DIP 1019--Named Arguments Lite--Community Review Round 2

FeepingCreature feepingcreature at gmail.com
Fri Jun 7 05:18:51 UTC 2019


On Friday, 7 June 2019 at 03:52:24 UTC, Jonathan Marler wrote:
> By my estimate the percentage of functions that fit any of 
> these 3 criteria is around 15%. This isn't backed by any real 
> data, just an estimate.  I would love to see actual data on 
> this, if someone wants to go through some druntime/phobos 
> modules and count how many functions would benefit from named 
> arguments.  And my criteria list could also be incomplete, I'm 
> sure there are other cases where named parameters could be 
> useful.  Please let me know if you can think of any more.  And 
> if it turns out the percentage is much higher than my estimate, 
> then I might change my mind and say that decreasing 
> encapsulation is worth the benefit of having named parameters 
> "always on".

D has features that are useful for a *lot* less than 15% of 
cases. If you think named parameters are so harmful that 15% is 
too low a rate to bring them in, then you basically dislike named 
parameters as a feature. But this is not a disagreement on merits 
- the things you dislike *are* the things that I like about named 
parameters. I think we have to separate "I don't like these parts 
of this feature" and "I think these parts don't *work*".

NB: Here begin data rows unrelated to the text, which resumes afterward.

(** [run_next] stores the workflow with the task run replaced. *)
Lemma run_next_Ok rid w0 def wf d t (w : world) :
  exec_inv rid w0 wf w → find_run (wf_tasks wf) d = Some t →
  ∃ wf' st t' w', run_next def wf d w = (Ok (wf', st), w')
    ∧ exec_inv rid w0 wf' w' ∧ state wf' = state wf ∧ context wf' = context wf
    ∧ wf_id wf' = wf_id wf
    ∧ wf_tasks wf' = replace_task t' (wf_tasks wf) ∧ next_task (retryPolicy def) t t' st
    ∧ w_dead w' = w_dead w ∧ w_calls w' = S (w_calls w)
    ∧ (st = TaskSucceeded ↔ ∃ r, call_succeeds w t d (context wf) r)
    ∧ (∀ r, call_succeeds w t d (context wf) r → output t' = Some (sim_output r)).
Proof.
  intros Hinv Hfind. unfold run_next. unfold find_run in Hfind. rewrite Hfind.
  destruct (run_task_spec t d (retryPolicy def) (context wf) w)
    as (res & w1 & Hrun & Hun & Hcalls & Hid & Hdef & Hatt & Hcase & Hiff & Hout).
  rewrite (M_bind_eq_Ok (lift_outcome (Ok t)) _ w t w) by done.
  rewrite (M_bind_eq_Ok _ _ _ _ _ Hrun).
  set (w2 := with_metrics (recordTaskDuration (handler d) (elapsedMs (w_calls w1)) (w_metrics w1)) w1).
  assert (exec_inv rid w0 wf w2) as Hinv2.
  { eapply exec_inv_irrelevant; [by eapply exec_inv_untouched|done..]. }
  rewrite (M_bind_eq_Ok (gets w_calls) _ w1 (w_calls w1) w1) by done.
  rewrite (M_bind_eq_Ok _ _ w1 tt w2) by done.
  destruct (updateTask_inv rid w0 wf w2 (er_task res) Hinv2) as (at1 & w3 & Hup & Hinv3 & Hd3 & Hc3).
  rewrite (M_bind_eq_Ok _ _ _ _ _ Hup).
  destruct (retryAfterMs res) as [delay|] eqn:Hretry.
  - destruct (updateTask_inv rid w0 _ w3 (set_status (er_task res) TaskQueued) Hinv3)
      as (at2 & w4 & Hup' & Hinv4 & Hd4 & Hc4).
    rewrite (M_bind_eq_Ok _ _ _ _ _ Hup').
    destruct (status (er_task res)) eqn:Hst; inversion Hcase; subst.
    eexists _, _, (set_status (er_task res) TaskQueued), w4. split; [done|].
    split; [done|]. repeat (split; [done|]). simpl in *. split; [by apply replace_task_twice|].
    split; [split; simpl; auto; right; left; auto|]. destruct Hun.
    split; [subst w2; simpl in *; congruence|]. split; [subst w2; simpl in *; congruence|].
    split; [exact Hiff|exact Hout].
  - unfold mbind, M_bind, mret, M_ret.
    eexists _, _, (er_task res), w3. split; [done|]. split; [done|]. repeat (split; [done|]).
    split; [split; auto; destruct (status (er_task res)); inversion Hcase; auto 10|]. destruct Hun.
    split; [subst w2; simpl in *; congruence|]. split; [subst w2; simpl in *; congruence|].
    split; [exact Hiff|exact Hout].
Qed.

Lemma run_next_missing def wf d (w : world) :
  find_run (wf_tasks wf) d = None → ∃ e, run_next def wf d w = (Throw e, w).
Proof. intros Hf. unfold run_next. unfold find_run in Hf. rewrite Hf. by eexists. Qed.

(** ** The whole execution, from any state of the run *)

(** A computation that keeps the invariant and the dead letters, whatever its
    outcome; a workflow it returns is the stored one. *)
Definition keeps_inv {A} (rid : string) (w0 : world) (proj : A → WorkflowInstance → Prop)
    (m : eff world A) (w : world) : Prop :=
  ∃ wf', exec_inv rid w0 wf' (m w).2 ∧ ∀ x, (m w).1 = Ok x → proj x wf'.

Lemma execute_loop_inv rid w0 fuel def wf (w : world) :
  exec_inv rid w0 wf w →
  ∃ wf', exec_inv rid w0 wf' (execute_loop fuel def wf w).2
    ∧ w_dead (execute_loop fuel def wf w).2 = w_dead w
    ∧ ∀ x, (execute_loop fuel def wf w).1 = Ok x → x = wf'.
Proof.
  revert wf w. induction fuel as [|fuel IH]; intros wf w Hinv; cbn [execute_loop].
  { exists wf. done. }
  case_bool_decide as Hst; cbn [negb]; [|exists wf; simpl; naive_solver].
  destruct (nextRunnable _ _) as [d|].
  - destruct (find_run (wf_tasks wf) d) as [t|] eqn:Hf.
    + destruct (run_next_Ok rid w0 def wf d t w Hinv Hf)
        as (wf' & st & t' & w' & Hrun & Hinv' & _ & _ & _ & _ & _ & Hd & _).
      rewrite (M_bind_eq_Ok _ _ _ _ _ Hrun). rewrite <-Hd. case_bool_decide.
      * destruct (applyTransition_inv rid w0 wf' "fail" Failed execution_owner w' Hinv')
          as (wf'' & ? & ? & _ & ?). eauto.
      * by apply IH.
    + destruct (run_next_missing def wf d w Hf) as [e He].
      rewrite (M_bind_eq_Throw _ _ _ _ _ He). by exists wf.
  - unfold finish_run. destruct (allDone _ _).
    + destruct (apply_rules def _).2 as [[]|e|].
      * destruct (applyTransition_inv rid w0 wf "complete" Completed execution_owner w Hinv)
          as (wf'' & ? & ? & _ & ?). rewrite (M_bind_eq_Ok _ _ w tt w) by done. eauto.
      * rewrite (M_bind_eq_Throw _ _ w e w) by done. by exists wf.
      * by exists wf.
    + destruct (applyTransition_inv rid w0 wf "await" Waiting execution_owner w Hinv)
        as (wf'' & ? & ? & _ & ?). eauto.
Qed.
End exec_inv.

The very notion of "Named Arguments Lite" is in my opinion the 
consequence of trying to appeal to people who just don't find 
named arguments appealing.

I think we need to separate "problems with named arguments" and 
"problems with this DIP for named arguments" (of which there's 
still plenty). If you think that named arguments, or rather 
opt-out named arguments, are a bad idea, there should be a 
separate language design thread to debate that question.